§ **Work item**
Output the entries below exactly, from the first line to the line holding "Definition rstrip (t", both included.

§ **Data shown**
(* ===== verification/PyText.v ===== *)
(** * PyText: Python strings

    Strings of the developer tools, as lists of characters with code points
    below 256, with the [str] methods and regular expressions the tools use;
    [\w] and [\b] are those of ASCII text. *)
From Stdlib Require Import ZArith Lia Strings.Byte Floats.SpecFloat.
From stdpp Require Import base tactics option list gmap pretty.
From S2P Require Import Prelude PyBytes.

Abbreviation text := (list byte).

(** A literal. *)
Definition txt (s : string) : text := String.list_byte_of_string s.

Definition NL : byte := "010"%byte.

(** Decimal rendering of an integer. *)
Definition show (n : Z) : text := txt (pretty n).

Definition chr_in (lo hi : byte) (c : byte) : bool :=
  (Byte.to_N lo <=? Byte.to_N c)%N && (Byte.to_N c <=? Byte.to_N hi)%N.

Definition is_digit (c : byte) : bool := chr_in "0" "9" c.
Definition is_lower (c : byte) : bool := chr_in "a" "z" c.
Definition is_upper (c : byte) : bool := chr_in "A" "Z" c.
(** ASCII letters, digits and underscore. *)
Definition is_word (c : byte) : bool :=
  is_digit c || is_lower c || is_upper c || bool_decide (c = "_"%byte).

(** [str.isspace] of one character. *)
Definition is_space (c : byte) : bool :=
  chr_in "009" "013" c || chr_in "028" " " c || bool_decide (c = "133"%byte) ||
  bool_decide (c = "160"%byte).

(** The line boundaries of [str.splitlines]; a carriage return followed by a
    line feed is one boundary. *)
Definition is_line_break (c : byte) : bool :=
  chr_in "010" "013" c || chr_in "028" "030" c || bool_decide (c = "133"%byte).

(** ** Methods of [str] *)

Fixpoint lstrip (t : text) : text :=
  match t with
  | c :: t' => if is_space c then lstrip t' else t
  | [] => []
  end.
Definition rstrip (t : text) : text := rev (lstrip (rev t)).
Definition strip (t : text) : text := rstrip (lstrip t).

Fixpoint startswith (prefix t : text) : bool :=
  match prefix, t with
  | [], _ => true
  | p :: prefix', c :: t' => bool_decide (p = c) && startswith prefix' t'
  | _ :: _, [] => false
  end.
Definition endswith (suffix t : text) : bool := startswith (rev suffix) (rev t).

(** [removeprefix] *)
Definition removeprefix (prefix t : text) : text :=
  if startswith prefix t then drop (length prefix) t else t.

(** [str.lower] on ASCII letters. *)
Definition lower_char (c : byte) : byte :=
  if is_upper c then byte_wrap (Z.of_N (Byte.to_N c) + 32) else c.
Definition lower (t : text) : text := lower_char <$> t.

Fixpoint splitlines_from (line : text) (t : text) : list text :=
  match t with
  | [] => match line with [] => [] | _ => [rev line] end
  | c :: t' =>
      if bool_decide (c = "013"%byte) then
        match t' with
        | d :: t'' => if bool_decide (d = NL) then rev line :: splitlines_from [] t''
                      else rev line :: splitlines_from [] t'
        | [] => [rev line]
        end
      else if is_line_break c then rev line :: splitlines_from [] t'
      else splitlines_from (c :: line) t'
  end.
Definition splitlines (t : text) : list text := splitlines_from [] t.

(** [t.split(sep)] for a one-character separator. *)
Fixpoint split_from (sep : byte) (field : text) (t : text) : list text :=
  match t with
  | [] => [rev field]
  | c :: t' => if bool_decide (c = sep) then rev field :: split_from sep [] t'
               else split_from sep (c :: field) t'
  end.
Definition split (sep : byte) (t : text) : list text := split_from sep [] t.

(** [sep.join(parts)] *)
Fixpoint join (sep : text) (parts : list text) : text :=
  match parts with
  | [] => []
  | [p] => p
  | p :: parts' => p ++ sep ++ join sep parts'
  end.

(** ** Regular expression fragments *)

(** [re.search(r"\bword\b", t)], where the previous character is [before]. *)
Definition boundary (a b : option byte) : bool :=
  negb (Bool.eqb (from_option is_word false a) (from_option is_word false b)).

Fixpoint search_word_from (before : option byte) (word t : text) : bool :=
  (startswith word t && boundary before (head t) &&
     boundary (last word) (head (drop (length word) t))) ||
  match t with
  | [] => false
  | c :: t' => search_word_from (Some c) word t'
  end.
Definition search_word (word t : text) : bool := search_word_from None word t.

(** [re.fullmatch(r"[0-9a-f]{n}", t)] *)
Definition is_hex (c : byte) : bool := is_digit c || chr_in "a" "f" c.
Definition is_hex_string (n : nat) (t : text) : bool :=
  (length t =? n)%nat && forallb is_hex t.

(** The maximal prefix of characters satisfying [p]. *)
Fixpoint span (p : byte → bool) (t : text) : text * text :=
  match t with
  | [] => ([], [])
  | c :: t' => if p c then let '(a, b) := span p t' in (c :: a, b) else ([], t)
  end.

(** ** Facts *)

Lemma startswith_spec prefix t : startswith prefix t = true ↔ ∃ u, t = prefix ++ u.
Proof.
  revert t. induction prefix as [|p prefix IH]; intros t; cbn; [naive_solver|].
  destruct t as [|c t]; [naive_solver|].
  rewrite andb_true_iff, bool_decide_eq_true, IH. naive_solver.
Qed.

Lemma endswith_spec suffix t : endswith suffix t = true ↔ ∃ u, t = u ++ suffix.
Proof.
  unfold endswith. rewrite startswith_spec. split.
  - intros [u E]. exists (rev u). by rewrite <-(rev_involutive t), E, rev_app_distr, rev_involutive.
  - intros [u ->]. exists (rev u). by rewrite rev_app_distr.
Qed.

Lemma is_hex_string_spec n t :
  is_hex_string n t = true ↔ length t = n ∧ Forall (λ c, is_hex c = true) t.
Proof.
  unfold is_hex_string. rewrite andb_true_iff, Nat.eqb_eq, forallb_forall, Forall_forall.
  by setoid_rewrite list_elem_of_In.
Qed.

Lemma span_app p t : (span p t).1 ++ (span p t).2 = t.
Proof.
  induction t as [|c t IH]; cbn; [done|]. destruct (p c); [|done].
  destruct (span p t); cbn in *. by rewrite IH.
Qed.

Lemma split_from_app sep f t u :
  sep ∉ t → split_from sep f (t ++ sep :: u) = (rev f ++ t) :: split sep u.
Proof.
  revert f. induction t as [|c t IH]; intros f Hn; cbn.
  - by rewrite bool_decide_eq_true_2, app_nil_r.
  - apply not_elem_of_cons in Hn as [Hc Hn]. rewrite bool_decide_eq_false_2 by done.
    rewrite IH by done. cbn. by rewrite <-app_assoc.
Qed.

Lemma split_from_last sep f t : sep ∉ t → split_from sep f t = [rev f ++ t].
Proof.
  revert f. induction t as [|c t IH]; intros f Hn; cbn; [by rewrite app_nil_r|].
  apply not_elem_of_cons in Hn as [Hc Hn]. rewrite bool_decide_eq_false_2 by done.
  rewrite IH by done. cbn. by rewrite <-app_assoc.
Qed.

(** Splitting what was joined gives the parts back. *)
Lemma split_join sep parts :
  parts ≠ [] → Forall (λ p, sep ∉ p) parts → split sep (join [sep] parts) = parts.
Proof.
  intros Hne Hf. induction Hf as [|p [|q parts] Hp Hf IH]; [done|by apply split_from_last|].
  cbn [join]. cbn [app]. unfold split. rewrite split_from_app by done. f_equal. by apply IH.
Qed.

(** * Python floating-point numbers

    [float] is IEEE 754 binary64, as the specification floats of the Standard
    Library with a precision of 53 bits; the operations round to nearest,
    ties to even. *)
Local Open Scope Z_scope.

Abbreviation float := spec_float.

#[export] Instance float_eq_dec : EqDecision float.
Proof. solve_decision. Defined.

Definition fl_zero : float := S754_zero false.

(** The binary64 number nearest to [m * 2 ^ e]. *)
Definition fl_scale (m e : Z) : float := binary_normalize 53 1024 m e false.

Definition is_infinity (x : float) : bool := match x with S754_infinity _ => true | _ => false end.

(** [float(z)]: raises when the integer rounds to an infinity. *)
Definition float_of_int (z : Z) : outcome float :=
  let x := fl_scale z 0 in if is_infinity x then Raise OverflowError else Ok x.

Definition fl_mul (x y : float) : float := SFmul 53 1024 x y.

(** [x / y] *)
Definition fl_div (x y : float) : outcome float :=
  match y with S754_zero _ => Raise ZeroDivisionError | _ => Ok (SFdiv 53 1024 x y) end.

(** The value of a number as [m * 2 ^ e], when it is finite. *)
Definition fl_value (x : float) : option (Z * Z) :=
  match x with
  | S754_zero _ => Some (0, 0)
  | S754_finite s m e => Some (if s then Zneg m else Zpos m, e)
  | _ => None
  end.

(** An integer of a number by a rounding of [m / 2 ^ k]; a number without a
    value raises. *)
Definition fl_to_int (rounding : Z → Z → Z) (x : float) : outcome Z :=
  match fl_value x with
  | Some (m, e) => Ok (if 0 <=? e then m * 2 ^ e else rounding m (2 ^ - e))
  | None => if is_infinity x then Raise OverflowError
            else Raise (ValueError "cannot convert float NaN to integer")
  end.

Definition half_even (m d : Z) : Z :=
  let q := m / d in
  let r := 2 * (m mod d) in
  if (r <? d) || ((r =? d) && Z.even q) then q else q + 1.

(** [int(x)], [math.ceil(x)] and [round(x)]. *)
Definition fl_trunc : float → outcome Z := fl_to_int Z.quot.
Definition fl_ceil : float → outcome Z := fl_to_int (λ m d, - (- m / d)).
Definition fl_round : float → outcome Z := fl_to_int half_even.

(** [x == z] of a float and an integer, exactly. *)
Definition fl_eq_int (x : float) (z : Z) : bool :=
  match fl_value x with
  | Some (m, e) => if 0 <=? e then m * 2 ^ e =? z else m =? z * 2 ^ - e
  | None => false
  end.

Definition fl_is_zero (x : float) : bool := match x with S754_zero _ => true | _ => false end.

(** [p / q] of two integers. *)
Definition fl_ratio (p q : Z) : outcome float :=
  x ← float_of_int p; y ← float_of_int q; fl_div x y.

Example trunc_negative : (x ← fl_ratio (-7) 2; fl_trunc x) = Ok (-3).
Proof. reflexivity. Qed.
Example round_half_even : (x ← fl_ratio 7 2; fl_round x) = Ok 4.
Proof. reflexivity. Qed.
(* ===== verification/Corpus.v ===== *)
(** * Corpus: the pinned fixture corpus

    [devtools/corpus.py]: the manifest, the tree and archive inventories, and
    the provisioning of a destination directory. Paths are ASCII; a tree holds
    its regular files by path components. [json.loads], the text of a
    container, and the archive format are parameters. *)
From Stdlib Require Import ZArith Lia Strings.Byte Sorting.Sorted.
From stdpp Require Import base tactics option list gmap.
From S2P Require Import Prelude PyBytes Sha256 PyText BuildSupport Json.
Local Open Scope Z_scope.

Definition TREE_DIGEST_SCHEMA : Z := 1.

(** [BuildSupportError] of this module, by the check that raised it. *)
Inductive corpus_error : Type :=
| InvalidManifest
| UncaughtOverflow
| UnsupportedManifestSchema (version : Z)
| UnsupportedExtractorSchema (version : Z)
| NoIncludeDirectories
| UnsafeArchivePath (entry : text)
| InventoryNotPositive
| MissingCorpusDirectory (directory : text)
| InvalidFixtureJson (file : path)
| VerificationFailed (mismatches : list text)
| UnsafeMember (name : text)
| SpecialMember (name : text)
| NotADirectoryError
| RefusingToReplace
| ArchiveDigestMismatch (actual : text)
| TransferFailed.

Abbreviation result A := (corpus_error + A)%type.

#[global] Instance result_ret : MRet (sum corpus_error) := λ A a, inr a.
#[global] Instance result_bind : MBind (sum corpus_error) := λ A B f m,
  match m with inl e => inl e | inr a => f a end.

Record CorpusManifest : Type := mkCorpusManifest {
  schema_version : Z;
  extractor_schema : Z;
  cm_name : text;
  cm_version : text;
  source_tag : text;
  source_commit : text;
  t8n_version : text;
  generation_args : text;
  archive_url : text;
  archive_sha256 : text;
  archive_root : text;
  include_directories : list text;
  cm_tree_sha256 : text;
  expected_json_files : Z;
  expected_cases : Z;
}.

§ **Output for this exercise**
(* ===== verification/PyText.v ===== *)
(** * PyText: Python strings

    Strings of the developer tools, as lists of characters with code points
    below 256, with the [str] methods and regular expressions the tools use;
    [\w] and [\b] are those of ASCII text. *)
From Stdlib Require Import ZArith Lia Strings.Byte Floats.SpecFloat.
From stdpp Require Import base tactics option list gmap pretty.
From S2P Require Import Prelude PyBytes.

Abbreviation text := (list byte).

(** A literal. *)
Definition txt (s : string) : text := String.list_byte_of_string s.

Definition NL : byte := "010"%byte.

(** Decimal rendering of an integer. *)
Definition show (n : Z) : text := txt (pretty n).

Definition chr_in (lo hi : byte) (c : byte) : bool :=
  (Byte.to_N lo <=? Byte.to_N c)%N && (Byte.to_N c <=? Byte.to_N hi)%N.

Definition is_digit (c : byte) : bool := chr_in "0" "9" c.
Definition is_lower (c : byte) : bool := chr_in "a" "z" c.
Definition is_upper (c : byte) : bool := chr_in "A" "Z" c.
(** ASCII letters, digits and underscore. *)
Definition is_word (c : byte) : bool :=
  is_digit c || is_lower c || is_upper c || bool_decide (c = "_"%byte).

(** [str.isspace] of one character. *)
Definition is_space (c : byte) : bool :=
  chr_in "009" "013" c || chr_in "028" " " c || bool_decide (c = "133"%byte) ||
  bool_decide (c = "160"%byte).

(** The line boundaries of [str.splitlines]; a carriage return followed by a
    line feed is one boundary. *)
Definition is_line_break (c : byte) : bool :=
  chr_in "010" "013" c || chr_in "028" "030" c || bool_decide (c = "133"%byte).

(** ** Methods of [str] *)

Fixpoint lstrip (t : text) : text :=
  match t with
  | c :: t' => if is_space c then lstrip t' else t
  | [] => []
  end.
Definition rstrip (t : text) : text := rev (lstrip (rev t)).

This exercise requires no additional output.